Source data:
● ● ●
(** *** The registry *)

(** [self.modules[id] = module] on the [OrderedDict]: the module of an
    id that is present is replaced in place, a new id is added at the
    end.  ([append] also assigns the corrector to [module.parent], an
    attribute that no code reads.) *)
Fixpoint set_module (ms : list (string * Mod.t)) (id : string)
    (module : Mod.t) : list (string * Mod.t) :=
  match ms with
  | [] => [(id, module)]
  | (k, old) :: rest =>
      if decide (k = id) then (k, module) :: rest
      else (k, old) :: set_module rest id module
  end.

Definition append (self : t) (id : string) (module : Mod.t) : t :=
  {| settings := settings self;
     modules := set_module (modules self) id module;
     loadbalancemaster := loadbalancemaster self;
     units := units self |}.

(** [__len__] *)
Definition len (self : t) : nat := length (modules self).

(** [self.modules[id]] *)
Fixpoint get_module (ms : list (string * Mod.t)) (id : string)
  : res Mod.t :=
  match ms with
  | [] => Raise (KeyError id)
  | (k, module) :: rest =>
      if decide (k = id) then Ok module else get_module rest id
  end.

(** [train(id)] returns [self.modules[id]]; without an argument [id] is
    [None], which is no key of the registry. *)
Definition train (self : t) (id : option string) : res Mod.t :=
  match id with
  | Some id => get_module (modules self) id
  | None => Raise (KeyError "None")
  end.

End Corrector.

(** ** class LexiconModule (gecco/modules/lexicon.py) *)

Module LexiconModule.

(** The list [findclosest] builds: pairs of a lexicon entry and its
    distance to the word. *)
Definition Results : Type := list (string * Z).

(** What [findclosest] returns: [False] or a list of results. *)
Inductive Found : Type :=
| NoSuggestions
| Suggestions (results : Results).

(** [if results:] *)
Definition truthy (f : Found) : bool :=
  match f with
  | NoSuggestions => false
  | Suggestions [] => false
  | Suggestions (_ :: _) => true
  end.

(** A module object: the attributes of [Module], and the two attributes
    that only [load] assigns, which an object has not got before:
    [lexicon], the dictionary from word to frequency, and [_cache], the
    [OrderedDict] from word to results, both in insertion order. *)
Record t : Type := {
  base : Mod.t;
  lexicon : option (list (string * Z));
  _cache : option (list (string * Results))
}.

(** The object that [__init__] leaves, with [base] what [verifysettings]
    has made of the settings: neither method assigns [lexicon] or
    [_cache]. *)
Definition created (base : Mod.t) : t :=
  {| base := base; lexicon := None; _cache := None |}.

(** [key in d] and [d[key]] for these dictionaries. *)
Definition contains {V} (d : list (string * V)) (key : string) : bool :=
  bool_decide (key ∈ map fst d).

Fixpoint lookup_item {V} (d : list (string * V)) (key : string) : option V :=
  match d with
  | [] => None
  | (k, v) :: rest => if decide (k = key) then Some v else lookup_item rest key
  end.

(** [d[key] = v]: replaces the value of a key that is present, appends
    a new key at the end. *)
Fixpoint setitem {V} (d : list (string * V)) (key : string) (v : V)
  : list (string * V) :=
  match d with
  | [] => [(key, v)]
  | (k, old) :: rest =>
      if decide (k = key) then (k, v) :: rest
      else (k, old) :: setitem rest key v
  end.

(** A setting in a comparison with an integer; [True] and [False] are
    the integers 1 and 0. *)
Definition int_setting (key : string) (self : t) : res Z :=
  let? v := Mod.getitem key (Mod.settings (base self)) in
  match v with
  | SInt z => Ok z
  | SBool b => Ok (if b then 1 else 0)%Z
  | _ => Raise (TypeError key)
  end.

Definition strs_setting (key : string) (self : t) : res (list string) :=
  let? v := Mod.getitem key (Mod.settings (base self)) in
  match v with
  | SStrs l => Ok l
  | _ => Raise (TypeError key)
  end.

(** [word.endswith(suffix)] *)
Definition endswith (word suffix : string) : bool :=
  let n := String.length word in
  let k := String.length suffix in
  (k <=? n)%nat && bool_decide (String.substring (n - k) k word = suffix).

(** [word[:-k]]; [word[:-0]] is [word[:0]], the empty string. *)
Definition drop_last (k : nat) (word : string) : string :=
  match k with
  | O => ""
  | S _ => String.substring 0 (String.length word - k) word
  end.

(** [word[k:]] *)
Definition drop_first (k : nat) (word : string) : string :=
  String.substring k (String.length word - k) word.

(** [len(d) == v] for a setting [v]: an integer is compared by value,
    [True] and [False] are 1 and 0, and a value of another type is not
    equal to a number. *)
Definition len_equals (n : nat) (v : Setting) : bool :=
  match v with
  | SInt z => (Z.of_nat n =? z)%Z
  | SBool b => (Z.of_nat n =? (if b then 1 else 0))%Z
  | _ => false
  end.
● ● ●
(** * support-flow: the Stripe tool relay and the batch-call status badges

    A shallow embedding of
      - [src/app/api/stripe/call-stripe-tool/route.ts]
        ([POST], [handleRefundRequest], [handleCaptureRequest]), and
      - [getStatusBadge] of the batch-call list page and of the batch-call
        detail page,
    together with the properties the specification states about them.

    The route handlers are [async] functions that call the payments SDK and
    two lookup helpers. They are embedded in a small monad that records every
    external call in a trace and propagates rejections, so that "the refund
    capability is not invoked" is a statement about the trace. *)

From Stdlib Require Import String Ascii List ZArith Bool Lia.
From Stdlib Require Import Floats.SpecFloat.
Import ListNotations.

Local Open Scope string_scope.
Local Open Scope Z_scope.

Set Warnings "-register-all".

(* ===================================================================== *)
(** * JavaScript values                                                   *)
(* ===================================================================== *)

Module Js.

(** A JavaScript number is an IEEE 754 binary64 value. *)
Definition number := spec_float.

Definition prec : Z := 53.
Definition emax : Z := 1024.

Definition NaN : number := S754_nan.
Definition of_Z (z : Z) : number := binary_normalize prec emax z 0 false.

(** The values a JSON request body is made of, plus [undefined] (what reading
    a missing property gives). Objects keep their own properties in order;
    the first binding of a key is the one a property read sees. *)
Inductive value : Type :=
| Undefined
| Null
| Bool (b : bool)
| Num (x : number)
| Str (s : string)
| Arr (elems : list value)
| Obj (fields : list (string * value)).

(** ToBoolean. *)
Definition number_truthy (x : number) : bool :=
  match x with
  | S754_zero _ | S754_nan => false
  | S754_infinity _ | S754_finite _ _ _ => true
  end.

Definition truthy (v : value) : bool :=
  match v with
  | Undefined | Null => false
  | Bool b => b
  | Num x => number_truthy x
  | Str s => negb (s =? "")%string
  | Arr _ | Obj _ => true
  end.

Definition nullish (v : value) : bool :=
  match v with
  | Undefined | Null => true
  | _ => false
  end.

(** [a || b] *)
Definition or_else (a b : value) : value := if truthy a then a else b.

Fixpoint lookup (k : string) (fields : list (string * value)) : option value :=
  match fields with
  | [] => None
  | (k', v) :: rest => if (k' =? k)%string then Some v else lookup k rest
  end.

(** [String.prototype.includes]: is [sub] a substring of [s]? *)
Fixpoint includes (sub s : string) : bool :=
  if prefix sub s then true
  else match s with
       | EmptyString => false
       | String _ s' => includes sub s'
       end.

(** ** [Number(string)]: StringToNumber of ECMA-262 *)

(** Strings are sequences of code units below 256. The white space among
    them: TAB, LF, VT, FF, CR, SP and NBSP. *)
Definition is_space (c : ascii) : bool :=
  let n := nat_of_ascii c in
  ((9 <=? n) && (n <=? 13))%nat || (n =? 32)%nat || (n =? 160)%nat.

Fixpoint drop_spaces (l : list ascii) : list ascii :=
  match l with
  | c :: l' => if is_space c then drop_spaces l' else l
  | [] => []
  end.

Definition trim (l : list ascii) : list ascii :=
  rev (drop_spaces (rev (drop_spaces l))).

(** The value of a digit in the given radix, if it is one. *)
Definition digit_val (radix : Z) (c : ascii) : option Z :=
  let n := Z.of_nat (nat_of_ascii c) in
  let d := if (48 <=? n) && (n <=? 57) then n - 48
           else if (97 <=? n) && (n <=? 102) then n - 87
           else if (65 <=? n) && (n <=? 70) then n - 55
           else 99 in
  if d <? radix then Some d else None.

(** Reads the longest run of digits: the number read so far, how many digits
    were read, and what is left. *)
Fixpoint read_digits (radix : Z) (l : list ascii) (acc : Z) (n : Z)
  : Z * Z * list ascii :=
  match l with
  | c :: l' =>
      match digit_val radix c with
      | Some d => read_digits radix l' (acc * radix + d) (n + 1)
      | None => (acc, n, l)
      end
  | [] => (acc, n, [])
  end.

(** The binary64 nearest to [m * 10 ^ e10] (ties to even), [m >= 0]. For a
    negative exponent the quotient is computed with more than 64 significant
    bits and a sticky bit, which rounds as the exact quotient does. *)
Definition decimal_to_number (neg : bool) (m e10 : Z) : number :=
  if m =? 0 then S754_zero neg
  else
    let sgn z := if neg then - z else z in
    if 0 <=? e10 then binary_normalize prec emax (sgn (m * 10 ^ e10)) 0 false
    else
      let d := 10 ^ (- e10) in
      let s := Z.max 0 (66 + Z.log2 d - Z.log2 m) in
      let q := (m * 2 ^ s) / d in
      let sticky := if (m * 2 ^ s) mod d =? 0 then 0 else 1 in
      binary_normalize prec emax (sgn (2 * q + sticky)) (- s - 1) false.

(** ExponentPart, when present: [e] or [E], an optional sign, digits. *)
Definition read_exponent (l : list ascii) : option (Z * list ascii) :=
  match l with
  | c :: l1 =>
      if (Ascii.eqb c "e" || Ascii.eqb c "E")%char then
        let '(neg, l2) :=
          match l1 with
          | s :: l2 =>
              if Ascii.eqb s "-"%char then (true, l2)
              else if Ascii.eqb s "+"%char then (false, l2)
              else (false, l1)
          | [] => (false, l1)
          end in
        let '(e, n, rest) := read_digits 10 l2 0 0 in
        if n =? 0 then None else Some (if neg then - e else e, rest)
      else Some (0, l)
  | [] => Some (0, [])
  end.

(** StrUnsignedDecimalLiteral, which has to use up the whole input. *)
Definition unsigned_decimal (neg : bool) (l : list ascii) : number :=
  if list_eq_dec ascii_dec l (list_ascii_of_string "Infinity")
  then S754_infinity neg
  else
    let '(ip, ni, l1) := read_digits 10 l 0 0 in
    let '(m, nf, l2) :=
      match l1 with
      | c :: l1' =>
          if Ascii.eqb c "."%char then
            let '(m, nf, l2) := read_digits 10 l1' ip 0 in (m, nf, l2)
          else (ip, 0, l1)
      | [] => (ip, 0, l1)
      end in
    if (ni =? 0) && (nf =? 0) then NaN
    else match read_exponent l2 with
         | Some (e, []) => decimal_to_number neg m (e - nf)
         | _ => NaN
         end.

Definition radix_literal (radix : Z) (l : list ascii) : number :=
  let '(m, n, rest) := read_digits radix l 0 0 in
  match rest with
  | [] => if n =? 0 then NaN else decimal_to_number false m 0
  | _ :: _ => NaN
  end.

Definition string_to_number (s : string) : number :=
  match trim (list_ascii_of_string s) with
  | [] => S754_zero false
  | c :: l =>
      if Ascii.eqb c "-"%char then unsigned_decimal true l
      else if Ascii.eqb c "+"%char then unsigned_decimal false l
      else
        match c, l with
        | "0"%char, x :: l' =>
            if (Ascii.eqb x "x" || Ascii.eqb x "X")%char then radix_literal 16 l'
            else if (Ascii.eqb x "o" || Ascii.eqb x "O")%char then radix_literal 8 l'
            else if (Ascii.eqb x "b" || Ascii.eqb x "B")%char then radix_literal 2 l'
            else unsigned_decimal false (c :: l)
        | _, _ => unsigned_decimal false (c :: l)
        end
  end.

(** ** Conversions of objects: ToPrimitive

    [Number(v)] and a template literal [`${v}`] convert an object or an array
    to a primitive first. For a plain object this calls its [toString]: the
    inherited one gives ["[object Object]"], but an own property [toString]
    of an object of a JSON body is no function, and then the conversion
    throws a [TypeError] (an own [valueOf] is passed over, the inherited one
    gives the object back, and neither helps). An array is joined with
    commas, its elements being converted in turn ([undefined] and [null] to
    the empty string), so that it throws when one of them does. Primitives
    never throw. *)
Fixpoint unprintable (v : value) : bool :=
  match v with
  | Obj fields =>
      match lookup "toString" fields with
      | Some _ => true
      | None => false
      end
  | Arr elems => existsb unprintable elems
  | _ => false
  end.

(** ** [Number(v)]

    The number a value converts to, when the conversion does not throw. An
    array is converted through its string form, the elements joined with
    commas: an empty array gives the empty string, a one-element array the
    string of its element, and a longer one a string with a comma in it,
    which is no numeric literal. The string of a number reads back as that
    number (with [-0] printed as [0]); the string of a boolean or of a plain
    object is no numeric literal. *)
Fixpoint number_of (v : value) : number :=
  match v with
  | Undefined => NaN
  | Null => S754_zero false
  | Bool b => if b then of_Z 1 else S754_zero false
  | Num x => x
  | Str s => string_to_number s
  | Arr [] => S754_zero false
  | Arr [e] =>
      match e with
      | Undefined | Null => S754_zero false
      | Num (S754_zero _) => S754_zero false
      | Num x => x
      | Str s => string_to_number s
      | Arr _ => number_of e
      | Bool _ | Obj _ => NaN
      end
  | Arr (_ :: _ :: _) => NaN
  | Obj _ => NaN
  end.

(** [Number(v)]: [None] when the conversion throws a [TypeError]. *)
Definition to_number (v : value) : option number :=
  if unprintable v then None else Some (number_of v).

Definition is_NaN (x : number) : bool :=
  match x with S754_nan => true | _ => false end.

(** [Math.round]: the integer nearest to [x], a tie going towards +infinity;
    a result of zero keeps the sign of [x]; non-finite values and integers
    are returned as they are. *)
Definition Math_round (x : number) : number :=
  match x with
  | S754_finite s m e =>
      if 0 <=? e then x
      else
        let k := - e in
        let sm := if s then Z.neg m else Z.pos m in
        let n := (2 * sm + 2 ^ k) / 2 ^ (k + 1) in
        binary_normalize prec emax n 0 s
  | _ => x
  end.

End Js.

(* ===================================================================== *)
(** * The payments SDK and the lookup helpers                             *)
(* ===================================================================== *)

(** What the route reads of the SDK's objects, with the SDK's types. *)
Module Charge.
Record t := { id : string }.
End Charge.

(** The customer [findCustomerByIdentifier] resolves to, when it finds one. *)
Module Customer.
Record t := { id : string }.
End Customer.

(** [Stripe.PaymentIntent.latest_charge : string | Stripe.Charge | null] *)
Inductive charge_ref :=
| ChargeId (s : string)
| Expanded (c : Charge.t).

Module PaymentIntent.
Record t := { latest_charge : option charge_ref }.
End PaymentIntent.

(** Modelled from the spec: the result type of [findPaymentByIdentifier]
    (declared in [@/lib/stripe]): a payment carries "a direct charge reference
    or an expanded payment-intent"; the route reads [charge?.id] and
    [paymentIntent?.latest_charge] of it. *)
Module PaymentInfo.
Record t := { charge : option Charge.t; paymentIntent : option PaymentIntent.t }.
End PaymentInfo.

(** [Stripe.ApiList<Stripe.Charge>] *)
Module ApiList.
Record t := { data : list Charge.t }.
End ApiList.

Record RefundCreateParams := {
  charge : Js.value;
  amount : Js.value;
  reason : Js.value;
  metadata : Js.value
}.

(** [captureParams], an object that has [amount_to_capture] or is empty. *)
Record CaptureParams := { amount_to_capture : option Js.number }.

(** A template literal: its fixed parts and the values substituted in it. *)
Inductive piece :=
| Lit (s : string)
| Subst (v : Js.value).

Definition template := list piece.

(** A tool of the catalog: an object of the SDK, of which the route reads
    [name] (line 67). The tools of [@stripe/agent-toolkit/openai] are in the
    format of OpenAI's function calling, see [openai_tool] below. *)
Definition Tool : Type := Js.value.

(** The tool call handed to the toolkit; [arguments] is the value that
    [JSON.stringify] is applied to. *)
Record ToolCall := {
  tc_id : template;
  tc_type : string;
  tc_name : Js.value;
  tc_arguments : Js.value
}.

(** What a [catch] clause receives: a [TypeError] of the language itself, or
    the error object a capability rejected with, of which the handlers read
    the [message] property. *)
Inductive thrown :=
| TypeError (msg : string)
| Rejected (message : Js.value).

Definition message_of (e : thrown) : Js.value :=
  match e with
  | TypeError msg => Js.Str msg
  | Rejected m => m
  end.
● ● ●
> _ACTIVITY_:
Go through the records above, find every line with the word "commas", and list those lines.

> _ANSWER SECTION_:
    commas, its elements being converted in turn ([undefined] and [null] to
    commas: an empty array gives the empty string, a one-element array the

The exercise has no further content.